The landscape of fitness effects of putatively functional noncoding mutations in humans.

While annotations of noncoding regions in the human genome are increasing, the fitness effects of mutations in these regions remain unclear. Here, we leverage these functional genomic annotations and human polymorphism data to infer the distributions of fitness effects of new noncoding mutations in humans. Our novel approach controls for mutation rate variation and linked selection along the genome. We find distinct patterns of selection in putative enhancers, promoters, and conserved noncoding regions. While mutations in enhancers are often neutral, approximately 30% of mutations in promoters are deleterious. The most conserved noncoding regions, showing reduced divergence across mammals and primates, have the highest proportion of deleterious mutations.
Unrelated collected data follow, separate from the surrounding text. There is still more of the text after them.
(** The regressions between two databases whose statements do not fail: each test of
    the baseline at most once, and reported exactly when both databases have three
    runs of it, the baseline's percentile is not zero, and the current one exceeds it
    by more than twenty per cent, computed in double precision.  A test that only the
    current database knows is never reported. *)
Theorem regressions_spec `{SqlRows} (unique : str) (baseline current : list TestRun) :
  let sql := mkHarnessSql (fun _ => None) unique in
  exists rs, regression_detect sql sql baseline current = Ok rs /\ NoDup (map rg_test_name rs) /\
    forall r, r ∈ rs <->
      let name := rg_test_name r in
      let b := durations_of name baseline in
      let c := durations_of name current in
      name ∈ map tr_test_name baseline /\ 3 <= length b /\ 3 <= length c /\
      r = mkRegression name (percentile b 95) (percentile c 95) (delta_pct (percentile b 95) (percentile c 95)) /\
      (0 < percentile b 95)%Z /\ f64_lt (f64_of_Z 20) (delta_pct (percentile b 95) (percentile c 95)) = true.
Proof.
  cbv zeta. set (sql := mkHarnessSql (fun _ => None) unique). unfold regression_detect. cbn [hs_error sql].
  set (names := any_order _ (remove_dups (map tr_test_name baseline))).
  exists (omap (judge sql sql baseline current) names). split; [done|].
  assert (Hj : forall name r, judge sql sql baseline current name = Some r <->
    let b := durations_of name baseline in
    let c := durations_of name current in
    3 <= length b /\ 3 <= length c /\
    r = mkRegression name (percentile b 95) (percentile c 95) (delta_pct (percentile b 95) (percentile c 95)) /\
    (0 < percentile b 95)%Z /\ f64_lt (f64_of_Z 20) (delta_pct (percentile b 95) (percentile c 95)) = true).
  { intros name r. unfold judge, p95_for_test, durations. cbn [hs_error sql]. cbv zeta.
    destruct (Nat.ltb_spec (length (durations_of name baseline)) 3) as [Hb|Hb]; [split; [done|lia]|].
    destruct (Nat.ltb_spec (length (durations_of name current)) 3) as [Hc|Hc]; [split; [done|lia]|].
    destruct (Z.ltb_spec 0 (percentile (durations_of name baseline) 95)) as [Hp|Hp]; cbn [andb]; [|split; [done|lia]].
    destruct (f64_lt _ _); [|by split; [|intros (_ & _ & _ & _ & ?)]].
    split; [by intros [= <-]|by intros (_ & _ & -> & _)]. }
  assert (Hname : forall name r, judge sql sql baseline current name = Some r -> rg_test_name r = name)
    by by (intros name r (_ & _ & -> & _)%Hj).
  assert (Hnames : NoDup names) by (unfold names; rewrite any_order_perm; apply NoDup_remove_dups).
  split.
  - clear -Hname Hnames. induction Hnames as [|n names Hn _ IH]; [constructor|].
    change (omap (judge sql sql baseline current) (n :: names)) with
      (match judge sql sql baseline current n with
       | Some r => r :: omap (judge sql sql baseline current) names
       | None => omap (judge sql sql baseline current) names
       end).
    destruct (judge sql sql baseline current n) as [r|] eqn:E; [|done]. cbn [map]. constructor; [|done].
    rewrite (Hname n r E). intros (r' & Hr' & (n' & Hn' & E')%list_elem_of_omap)%list_elem_of_fmap.
    apply Hname in E'. congruence.
  - intros r. rewrite list_elem_of_omap. unfold names. split.
    + intros (n & Hn & E). rewrite (Hname n r E). apply Hj in E. split; [|exact E].
      rewrite any_order_perm in Hn. by apply elem_of_remove_dups.
    + intros [Hn E]. exists (rg_test_name r). split; [|by apply Hj].
      rewrite any_order_perm. by apply elem_of_remove_dups.
Qed.

(** Whatever it is configured with, the terminal gives the gateway and the worker an
    option that they do not have. *)
Theorem terminal_options_unknown (config : GatewayConfig) (free_port : option Z) (exists_ : str -> bool) (port : Z) :
  lit "--port" ∈ gateway_args config free_port exists_ /\ lit "--port" ∉ map lit gateway_options /\
  lit "--port" ∈ worker_spawn_args port /\ lit "--port" ∉ map lit worker_options.
Proof.
  split; [|split; [|split]].
  - unfold gateway_args. cbv zeta. rewrite !elem_of_app. right. right. left. by left.
  - apply (bool_decide_unpack (lit "--port" ∉ map lit gateway_options)). by vm_compute.
  - by left.
  - apply (bool_decide_unpack (lit "--port" ∉ map lit worker_options)). by vm_compute.
Qed.

(** ** Concrete runs *)

Module Demo.

Definition run_at (second : string) (duration : Z) (status : string) : TestRun :=
  mkTestRun (lit "pool") (lit "infra") (lit "pool_test.rs") (lit second) duration (lit status) (lit "1").

Definition three : list TestRun := [run_at "1" 10 "pass"; run_at "2" 30 "fail"; run_at "3" 20 "pass"].

Definition ok_sql : HarnessSql := mkHarnessSql (fun _ => None) (lit "UNIQUE constraint failed").

(** The second run of one time stamp is lost. *)
Lemma latency_spec_witness :
  length (recorded ok_sql (three ++ [run_at "1" 99 "pass"]) []) = 3 /\
  match latency_stats ok_sql (lit "pool") (recorded ok_sql (three ++ [run_at "1" 99 "pass"]) []) with
  | Ok s => lt_sample_count s = 3
  | Err _ => False
  end.
Proof.
  split; [vm_compute; reflexivity|].
  destruct (latency_spec (lit "UNIQUE constraint failed") (three ++ [run_at "1" 99 "pass"]) (lit "pool")) as (_ & _ & H).
  { apply (bool_decide_unpack (Forall (fun r => 0 <= tr_duration_ms r <= u64_max)%Z (three ++ [run_at "1" 99 "pass"]))).
    by vm_compute. }
  fold ok_sql in H.
  destruct (latency_stats ok_sql (lit "pool") (recorded ok_sql (three ++ [run_at "1" 99 "pass"]) [])) as [s|e].
  - destruct H as [-> _]. vm_compute. reflexivity.
  - destruct H as [_ H]. vm_compute in H. lia.
Defined.
(** * Luraph unscrambler: a shallow embedding of the TypeScript sources

    The development follows the source tree:
    - [JS]               the JavaScript values and built-ins the sources rely on
    - [Decryptor]        src/lib/luraph/LuraphDecryptor.ts
    - [Lexer]            src/lib/luraph/LuaLexer.ts and types/LuaTokens.ts
    - [VMInstructions]   types/VMInstructions.ts
    - [Emitter]          src/lib/luraph/LuacGenerator.ts
    - [AST]              types/ASTNodes.ts
    - [SymbolicExecutor] SymbolicExecutor.ts
    - [Reconstructor]    BytecodeReconstructor.ts
    - [Parser]           LuaParser.ts
    - [LuraphVM]         [isValidLuraphScript] of src/lib/luraph/LuraphVM.ts,
                         and [LuraphVM_003] its later version

    The modules that follow them hold what the statements of the
    theorems need; the theorems come last.

    Strings are sequences of UTF-16 code units ([list Z]); a [Uint8Array]
    is a [list Z] whose elements are reduced modulo 256 when stored.
    Numbers that the sources use as counters, indices, registers or byte
    values are integers and are modelled by [Z] or [nat].  A method that
    can throw returns an [Outcome]; a loop or a recursion of the sources
    that is not structural runs under a bound, and [None] stands for a
    run cut off by the bound. *)

From Stdlib Require Import ZArith List Bool Lia String Ascii.
Import ListNotations.
Open Scope Z_scope.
Notably, while we infer the most conserved sites across mammals and primates are enriched for deleterious mutations, such conserved sites only account for a minority of the deleterious mutations in noncoding regions. For example, the top 5% of conserved noncoding sites encompass fewer than 20% of deleterious mutations, indicating that functional noncoding regions vary widely in the distribution of their evolutionary constraint. Our findings highlight the dynamic evolution of gene regulation and shifting selection pressures over deep evolutionary timescales. Consistent with this finding, we infer mutations in ~7-9% of the noncoding genome are deleterious. These insights have broad implications for using comparative genomics to identify non-neutrally evolving sequences in the human genome.